* **Source information**
▼
(** After a call of [GetLogger], the next one returns the same logger and does nothing. *)
Lemma on_logger_again {A} (m : Logger → io W A) s logger s' :
  GetLogger s = (Ok logger, s') → on_logger m s = on_logger m s'.
Proof.
  intros H1. unfold on_logger. rewrite (io_bind_ok _ _ _ _ _ H1). destruct s as [[lg|] w].
  - injection H1 as -> <-. by rewrite (io_bind_ok _ _ (Some logger, w) logger (Some logger, w)).
  - unfold GetLogger in H1. destruct (NewLogger w) as [[lg|e|msg] w1]; try done.
    injection H1 as -> <-. by rewrite (io_bind_ok _ _ (Some logger, w1) logger (Some logger, w1)).
Qed.

Lemma run_call_again c s logger s' :
  GetLogger s = (Ok logger, s') → run_call c s = run_call c s'.
Proof. intros H1. destruct c; by eapply on_logger_again. Qed.

Definition run_inv (w0 : W) (l : list log_call) (s : with_instance (W := W)) : Prop :=
  match s with
  | (None, w) => l = [] ∧ w = w0
  | (Some logger, w) => ∃ buf,
      logger_inv (hostname_or_localhost (os_Hostname w0).1) (base_of w0) logger buf l (view w)
  end.

(** A call, whether or not it is the first one. *)
Lemma run_call_inv w0 l s c :
  zv_loggers (view w0) = ∅ → run_inv w0 l s →
  ∃ logger w' buf, run_call c s = (Ok (), (Some logger, w')) ∧
    logger_inv (hostname_or_localhost (os_Hostname w0).1) (base_of w0) logger buf (l ++ [c])
      (view w') ∧ (c = CallClose → ∀ s, buf s = []).
Proof.
  intros Hnone Hinv. assert (∃ logger w' buf, run_call c s = run_call c (Some logger, w') ∧
    logger_inv (hostname_or_localhost (os_Hostname w0).1) (base_of w0) logger buf l (view w'))
    as (logger & w' & buf & -> & Hi).
  { destruct s as [[logger|] w].
    - destruct Hinv as [buf Hi]. by exists logger, w, buf.
    - destruct Hinv as [-> ->]. destruct (GetLogger_inv w0 Hnone) as (logger & w' & Hget & Hi).
      exists logger, w', (λ _, []). split; [by eapply run_call_again|done]. }
  destruct (call_inv _ _ logger buf l w' c Hi) as (w2 & buf2 & Hrun & Hi2 & Hc).
  by exists logger, w2, buf2.
Qed.

Lemma log_run_inv w0 l s :
  zv_loggers (view w0) = ∅ → log_run l (None, w0) s → run_inv w0 l s.
Proof.
  intros Hnone Hrun. remember (None, w0) as s0 eqn:E. induction Hrun as [s|l c s s' _ IH|l lg s logger w _ IH]; subst.
  - done.
  - destruct (run_call_inv w0 l s' c Hnone (IH eq_refl)) as (logger & w' & buf & -> & Hi & _).
    by exists buf.
  - destruct (IH eq_refl) as [buf Hi]. by eapply flush_inv.
Qed.

(** C40: the log. Whatever the goroutines print, however they switch between verbose and not, and
    whenever the buffers are flushed: every call returns, and each stream has received, in the
    order of the calls, a prefix of what was meant for it (what [Printf] was given and, while
    verbose, [DebugPrintf], on standard output; what [ErrorPrintf] was given on standard error,
    behind the failure to find a hostname, if any); after [Close] it has received all of it. *)
Theorem log_complete w l s c :
  zv_loggers (view w) = ∅ → log_run l (None, w) s →
  (run_call c s).1 = Ok () ∧
  ∀ stream,
    let name := hostname_or_localhost (os_Hostname w).1 in
    (∀ logger w', s = (Some logger, w') →
      received stream (view w') `prefix_of`
        base_of w stream ++ (Logged <$> meant name stream false l)) ∧
    (c = CallClose → received stream (view (run_call c s).2.2) =
        base_of w stream ++ (Logged <$> meant name stream false l)).
Proof.
  intros Hnone Hrun. pose proof (log_run_inv w l s Hnone Hrun) as Hinv.
  destruct (run_call_inv w l s c Hnone Hinv) as (logger & w' & buf & Hcall & Hi & Hc).
  rewrite Hcall. split; [done|]. intros stream name. split.
  - intros logger' w1 ->. destruct Hinv as [buf' Hi']. rewrite <- (li_received _ _ _ _ _ _ Hi').
    by apply prefix_app_r.
  - intros ->. pose proof (li_received _ _ _ _ _ _ Hi stream) as Hr.
    rewrite Hc, app_nil_r, meant_snoc in Hr by done. simpl in Hr. by rewrite app_nil_r in Hr.
Qed.
End first.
▲
For the string "Hrun", count the matching lines in the listing and give that number by itself.

* **Completed task**
3